◆ THE TASK ◆
From the line with "caseInsensitiveHeaderValues h wanted = Err" to the line with "rewrite <- Hk.", retype every line exactly, including those two, and leave out the rest of the data below.

***** MATERIAL PROVIDED

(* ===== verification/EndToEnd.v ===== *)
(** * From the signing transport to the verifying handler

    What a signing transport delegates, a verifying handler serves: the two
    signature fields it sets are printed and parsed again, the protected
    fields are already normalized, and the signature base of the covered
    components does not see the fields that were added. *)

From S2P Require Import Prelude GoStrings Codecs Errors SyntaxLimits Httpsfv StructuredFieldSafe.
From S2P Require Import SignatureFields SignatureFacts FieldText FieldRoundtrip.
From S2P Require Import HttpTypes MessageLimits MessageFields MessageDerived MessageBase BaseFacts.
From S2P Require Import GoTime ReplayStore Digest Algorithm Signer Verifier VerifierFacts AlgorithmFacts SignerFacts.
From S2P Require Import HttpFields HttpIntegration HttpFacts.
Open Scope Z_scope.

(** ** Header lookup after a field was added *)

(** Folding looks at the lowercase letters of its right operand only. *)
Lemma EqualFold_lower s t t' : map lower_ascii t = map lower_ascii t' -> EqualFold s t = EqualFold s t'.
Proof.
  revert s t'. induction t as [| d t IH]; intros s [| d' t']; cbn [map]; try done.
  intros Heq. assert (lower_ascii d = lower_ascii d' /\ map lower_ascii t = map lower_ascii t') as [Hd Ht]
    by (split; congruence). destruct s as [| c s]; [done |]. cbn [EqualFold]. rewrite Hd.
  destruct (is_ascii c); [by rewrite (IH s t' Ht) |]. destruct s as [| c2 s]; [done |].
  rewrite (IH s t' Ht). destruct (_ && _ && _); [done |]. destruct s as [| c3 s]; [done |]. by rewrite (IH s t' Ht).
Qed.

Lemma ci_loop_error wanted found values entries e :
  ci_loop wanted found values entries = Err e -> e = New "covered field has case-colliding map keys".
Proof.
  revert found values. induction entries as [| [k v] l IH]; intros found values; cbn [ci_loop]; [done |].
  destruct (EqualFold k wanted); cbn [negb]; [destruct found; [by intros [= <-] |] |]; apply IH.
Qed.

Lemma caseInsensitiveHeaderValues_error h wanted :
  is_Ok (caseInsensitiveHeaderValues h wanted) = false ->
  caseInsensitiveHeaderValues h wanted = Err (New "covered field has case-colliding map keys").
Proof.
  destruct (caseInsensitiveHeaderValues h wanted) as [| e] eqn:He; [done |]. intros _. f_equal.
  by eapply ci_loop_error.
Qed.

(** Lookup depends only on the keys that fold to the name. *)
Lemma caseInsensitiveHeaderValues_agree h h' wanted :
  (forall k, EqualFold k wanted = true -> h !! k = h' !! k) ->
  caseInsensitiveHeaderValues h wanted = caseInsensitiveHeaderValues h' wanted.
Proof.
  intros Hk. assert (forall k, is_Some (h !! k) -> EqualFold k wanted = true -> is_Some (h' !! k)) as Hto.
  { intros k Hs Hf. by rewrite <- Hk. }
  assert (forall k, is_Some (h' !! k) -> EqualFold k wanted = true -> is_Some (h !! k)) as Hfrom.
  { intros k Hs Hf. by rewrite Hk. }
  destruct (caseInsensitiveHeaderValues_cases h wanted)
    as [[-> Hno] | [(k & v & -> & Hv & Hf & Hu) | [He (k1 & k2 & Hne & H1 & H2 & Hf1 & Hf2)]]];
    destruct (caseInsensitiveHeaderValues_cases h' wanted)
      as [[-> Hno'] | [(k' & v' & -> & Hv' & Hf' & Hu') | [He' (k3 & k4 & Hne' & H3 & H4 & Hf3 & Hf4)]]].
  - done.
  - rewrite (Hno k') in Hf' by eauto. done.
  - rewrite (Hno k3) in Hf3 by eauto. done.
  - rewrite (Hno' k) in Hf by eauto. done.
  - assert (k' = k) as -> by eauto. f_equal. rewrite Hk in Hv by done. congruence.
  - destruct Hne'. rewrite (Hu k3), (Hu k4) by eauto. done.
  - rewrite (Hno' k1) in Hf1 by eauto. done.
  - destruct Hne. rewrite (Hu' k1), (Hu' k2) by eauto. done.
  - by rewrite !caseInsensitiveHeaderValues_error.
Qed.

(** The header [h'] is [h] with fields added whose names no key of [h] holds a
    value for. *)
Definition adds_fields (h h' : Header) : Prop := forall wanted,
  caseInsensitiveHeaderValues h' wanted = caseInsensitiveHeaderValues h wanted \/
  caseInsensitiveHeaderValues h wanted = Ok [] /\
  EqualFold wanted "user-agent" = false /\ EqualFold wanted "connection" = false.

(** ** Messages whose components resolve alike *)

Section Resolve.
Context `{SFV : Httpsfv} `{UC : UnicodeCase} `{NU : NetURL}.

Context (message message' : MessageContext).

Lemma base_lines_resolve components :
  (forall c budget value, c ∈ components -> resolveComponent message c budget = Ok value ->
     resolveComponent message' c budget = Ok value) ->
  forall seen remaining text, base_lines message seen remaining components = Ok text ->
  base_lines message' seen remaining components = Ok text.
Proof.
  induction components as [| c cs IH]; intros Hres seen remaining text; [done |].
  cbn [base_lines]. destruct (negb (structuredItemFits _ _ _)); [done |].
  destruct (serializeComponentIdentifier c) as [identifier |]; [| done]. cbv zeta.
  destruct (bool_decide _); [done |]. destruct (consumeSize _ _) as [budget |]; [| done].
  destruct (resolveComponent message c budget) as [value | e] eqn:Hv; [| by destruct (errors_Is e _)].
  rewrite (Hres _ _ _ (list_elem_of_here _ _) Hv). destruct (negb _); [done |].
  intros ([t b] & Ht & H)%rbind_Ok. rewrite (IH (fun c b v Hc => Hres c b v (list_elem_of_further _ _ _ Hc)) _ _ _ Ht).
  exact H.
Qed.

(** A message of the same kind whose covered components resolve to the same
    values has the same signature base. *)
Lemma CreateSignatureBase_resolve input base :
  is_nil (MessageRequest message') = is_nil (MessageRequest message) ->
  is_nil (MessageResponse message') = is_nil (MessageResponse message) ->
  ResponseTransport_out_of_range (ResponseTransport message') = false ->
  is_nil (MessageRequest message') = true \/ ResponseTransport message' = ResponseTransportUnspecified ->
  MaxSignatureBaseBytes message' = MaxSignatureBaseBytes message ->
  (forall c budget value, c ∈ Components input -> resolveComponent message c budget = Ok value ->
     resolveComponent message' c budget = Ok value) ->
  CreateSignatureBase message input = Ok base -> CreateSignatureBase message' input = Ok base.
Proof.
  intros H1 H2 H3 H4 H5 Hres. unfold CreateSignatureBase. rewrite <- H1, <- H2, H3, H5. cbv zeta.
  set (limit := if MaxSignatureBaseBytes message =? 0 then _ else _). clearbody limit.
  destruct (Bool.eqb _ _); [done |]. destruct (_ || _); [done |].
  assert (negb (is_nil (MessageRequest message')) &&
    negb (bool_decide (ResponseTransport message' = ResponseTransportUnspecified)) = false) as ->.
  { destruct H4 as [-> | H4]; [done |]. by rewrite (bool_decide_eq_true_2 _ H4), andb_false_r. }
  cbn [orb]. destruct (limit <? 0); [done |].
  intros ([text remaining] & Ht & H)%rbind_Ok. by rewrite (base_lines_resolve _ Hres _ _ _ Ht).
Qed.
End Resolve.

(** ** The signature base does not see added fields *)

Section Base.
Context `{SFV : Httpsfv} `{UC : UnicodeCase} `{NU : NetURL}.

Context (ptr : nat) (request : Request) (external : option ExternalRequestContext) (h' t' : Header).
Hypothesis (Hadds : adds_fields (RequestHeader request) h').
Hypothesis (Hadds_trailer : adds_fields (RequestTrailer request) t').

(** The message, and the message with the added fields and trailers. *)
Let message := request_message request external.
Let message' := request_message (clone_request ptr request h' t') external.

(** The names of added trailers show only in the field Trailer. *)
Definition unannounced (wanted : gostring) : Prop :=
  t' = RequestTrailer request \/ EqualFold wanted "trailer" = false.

**********

◆ REPLY ◆
  caseInsensitiveHeaderValues h wanted = Err (New "covered field has case-colliding map keys").
Proof.
  destruct (caseInsensitiveHeaderValues h wanted) as [| e] eqn:He; [done |]. intros _. f_equal.
  by eapply ci_loop_error.
Qed.

(** Lookup depends only on the keys that fold to the name. *)
Lemma caseInsensitiveHeaderValues_agree h h' wanted :
  (forall k, EqualFold k wanted = true -> h !! k = h' !! k) ->
  caseInsensitiveHeaderValues h wanted = caseInsensitiveHeaderValues h' wanted.
Proof.
  intros Hk. assert (forall k, is_Some (h !! k) -> EqualFold k wanted = true -> is_Some (h' !! k)) as Hto.
  { intros k Hs Hf. by rewrite <- Hk. }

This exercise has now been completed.